> **Work request**
Filter out all lines without the word "Query" from the data below, please, and copy the rest.

> **Exercise inputs**
(** C4 However requests and events interleave, an initialised continuation keeps its role,
    moves only forward through its states, connects to and releases no device but its peer
    and only when it is the initiating side, and tells the caller at most once. *)
Theorem continuation_run_safe s t s' t' x :
  wf s -> currentState_ s = Some x -> run_of s t s' t' ->
  wf s' /\ (exists y, currentState_ s' = Some y /\ later x y) /\
  exists l, t' = t ++ l /\
    (forall p, In (ConnectDevice p) l \/ In (DisconnectDevice p) l ->
      initiator s = true /\ p = peerDeviceId s) /\
    (length (List.filter is_callback l) <= 1)%nat.
Proof.
  intros Hwf Hx Hrun. destruct (run_of_ok _ _ _ _ Hrun Hwf) as ((_ & HS & l & -> & L & Hc) & Hwf').
  split_and!; [done|by apply HS|]. exists l. split_and!; [done| |].
  - rewrite forallb_forall in L. intros p [Hp|Hp]; apply L in Hp; cbn in Hp;
      rewrite ?orb_false_r in Hp; apply andb_true_iff in Hp as (?%bytes_eqb_eq & ?); done.
  - unfold callbacks in Hc. destruct (callback_ s), (callback_ s'); cbn in Hc; lia.
Qed.

(** C35 The event thread left alone empties its queue: it returns after at most three turns
    for every waiting event, whatever the environment answers. *)
Theorem event_thread_quiesces s t :
  wf s -> exists s' l,
    drain (3 * length (queue_ s)) s t = Done (s', t ++ l) /\ queue_ s' = [] /\ wf s'.
Proof.
  intros Hwf. pose proof Hwf as (_ & _ & (x & Hx & _) & _).
  destruct (drain_ends (3 * length (queue_ s)) s t x Hwf Hx (queue_weight_bound _ _))
    as (s' & l & y & ? & ? & ? & _). by exists s', l.
Qed.

(** C22 An error ends the continuation: when an end event waits, or the first event is
    refused or its handling fails, the event thread brings the object to the end state
    and tells the manager, provided the event handler takes the events sent to it. *)
Theorem failure_ends_continuation s t e q x :
  wf s -> queue_ s = e :: q -> currentState_ s = Some x -> (forall t, SendEvent_ok t = true) ->
  (exists r, In (DSCHED_CONTINUE_END_EVENT r) (e :: q)) \/
  (exists ret s1 t1, state_Execute x e (set_queue q s) t = Done (ret, s1, t1) /\ ret <> ERR_OK) ->
  exists s' l y,
    drain (3 * length (e :: q)) s t = Done (s', t ++ l) /\ queue_ s' = [] /\
    currentState_ s' = Some y /\ end_state y = true /\ exists i, In (ManagerOnContinueEnd i) l.
Proof.
  intros Hwf Hq Hx Hsend Hcase. pose proof (queue_weight_bound x (e :: q)) as Hbound.
  destruct Hcase as [Hend|(ret & s1 & t1 & H1 & Hret)].
  - rewrite <- Hq in *. destruct (drain_ends _ s t x Hwf Hx Hbound)
      as (s' & l & y & Hd & Hempty & _ & Hy & _ & Htold).
    destruct (Htold Hsend Hend) as (Hl & Hey). exists s', l, y. by split_and!.
  - destruct (event_turn_progress s t x e q Hwf Hx Hq)
      as (s2 & l0 & y & H2 & Hwf2 & Hy & Hlt & _).
    pose proof (failing_turn _ _ _ _ _ _ _ _ _ _ Hwf Hx Hq Hsend H2 H1 Hret) as (Hs2 & _).
    assert (has_end s2) as Hhas by (exists ret; rewrite Hs2; apply in_or_app; right; by left).
    destruct (drain_ends (2 + 3 * length q) s2 (t ++ l0) y Hwf2 Hy) as (s' & l & z & Hd & Hempty & _ & Hz & _ & Htold);
      [rewrite Hq in Hlt; cbn [length] in Hbound; lia|].
    destruct (Htold Hsend Hhas) as (Hl & Hez). exists s', (l0 ++ l), z.
    replace (3 * length (e :: q))%nat with (S (2 + 3 * length q)) by (cbn [length]; lia).
    cbn [drain]. rewrite Hq, H2. cbn [run_bind]. rewrite Hd, app_assoc.
    split_and!; [done..|]. apply ended_app. by right.
Qed.

(** The end is not executed only once: an event that still waits behind the end event
    is refused by the end state, which posts a second end event, so the initiating side
    releases the connection twice although it made one. *)
Theorem late_event_releases_twice s t x r e :
  wf s -> currentState_ s = Some x -> end_state x = true -> initiator s = true ->
  (forall t, SendEvent_ok t = true) -> queue_ s = [DSCHED_CONTINUE_END_EVENT r; e] ->
  is_end e = false ->
  exists s' l, drain 3 s t = Done (s', t ++ l) /\ queue_ s' = [] /\
    length (List.filter (fun e => match e with DisconnectDevice _ => true | _ => false end) l) = 2%nat.
Proof.
  intros Hwf Hx Hend Hi Hsend Hq He.
  destruct (event_turn_total s t) as (((u & s1) & t1) & H1). destruct u.
  pose proof (event_turn_wf _ _ _ _ Hwf H1) as Hwf1.
  destruct (end_event_turn _ _ _ _ x r [e] Hwf Hx Hq H1) as (a & s1' & t1' & E1 & F1).
  unfold state_Execute in E1. rewrite end_state_map in E1 by done.
  pose proof (ExecuteContinueEnd_disconnects _ _ _ _ _ _ E1) as (l1 & Ht1 & Hl1).
  pose proof (ExecuteContinueEnd_handled [] false r _ _ _ _ _ E1) as (Hf1 & _).
  apply ExecuteContinueEnd_ends in E1 as (-> & Hq1 & Hs1 & _).
  destruct (F1 eq_refl) as (<- & <-). cbn in Hs1, Hq1. rewrite Hx in Hs1.
  destruct (event_turn_total s1 t1) as (((u & s2) & t2) & H2). destruct u.
  pose proof (event_turn_wf _ _ _ _ Hwf1 H2) as Hwf2.
  assert (state_Execute x e (set_queue [] s1) t1
    = Done (Dms.CONTINUE_STATE_MACHINE_INVALID_STATE, set_queue [] s1, t1)) as E2
    by (unfold state_Execute; by rewrite end_state_refuses).
  destruct (failing_turn _ _ _ _ _ _ _ _ _ _ Hwf1 Hs1 Hq1 Hsend H2 E2 ltac:(done)) as (-> & ->).
  set (s2 := set_queue (queue_ (set_queue [] s1) ++ _) _) in *. set (r2 := Dms.CONTINUE_STATE_MACHINE_INVALID_STATE) in *.
  assert (queue_ s2 = [DSCHED_CONTINUE_END_EVENT r2]) as Hq2 by done.
  assert (currentState_ s2 = Some x) as Hs2 by done.
  destruct (event_turn_total s2 (t1 ++ [Query])) as (((u & s3) & t3) & H3). destruct u.
  destruct (end_event_turn _ _ _ _ x r2 [] Hwf2 Hs2 Hq2 H3) as (a & s3' & t3' & E3 & F3).
  unfold state_Execute in E3. rewrite end_state_map in E3 by done.
  pose proof (ExecuteContinueEnd_disconnects _ _ _ _ _ _ E3) as (l3 & Ht3 & Hl3).
  apply ExecuteContinueEnd_ends in E3 as (-> & Hq3 & _). destruct (F3 eq_refl) as (<- & <-).
  cbn in Hq3. exists s3, (l1 ++ [Query] ++ l3).
  cbn [drain]. rewrite Hq, H1. cbn [run_bind]. rewrite Hq1, H2. cbn [run_bind].
  rewrite Hq2, H3. cbn [run_bind drain]. rewrite Hq3, Ht3, Ht1, <- !app_assoc. split_and!; [done..|].
  fold (disconnects (l1 ++ [Query] ++ l3)). rewrite !disconnects_app, Hl1, Hl3.
  change (initiator (set_queue [] s2)) with (initiator s1).
  rewrite (same_frame_initiator _ _ Hf1). change (initiator (set_queue [e] s)) with (initiator s).
  by rewrite Hi.
Qed.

> **Completed exercise**
  destruct (event_turn_total s2 (t1 ++ [Query])) as (((u & s3) & t3) & H3). destruct u.
  cbn in Hq3. exists s3, (l1 ++ [Query] ++ l3).
  fold (disconnects (l1 ++ [Query] ++ l3)). rewrite !disconnects_app, Hl1, Hl3.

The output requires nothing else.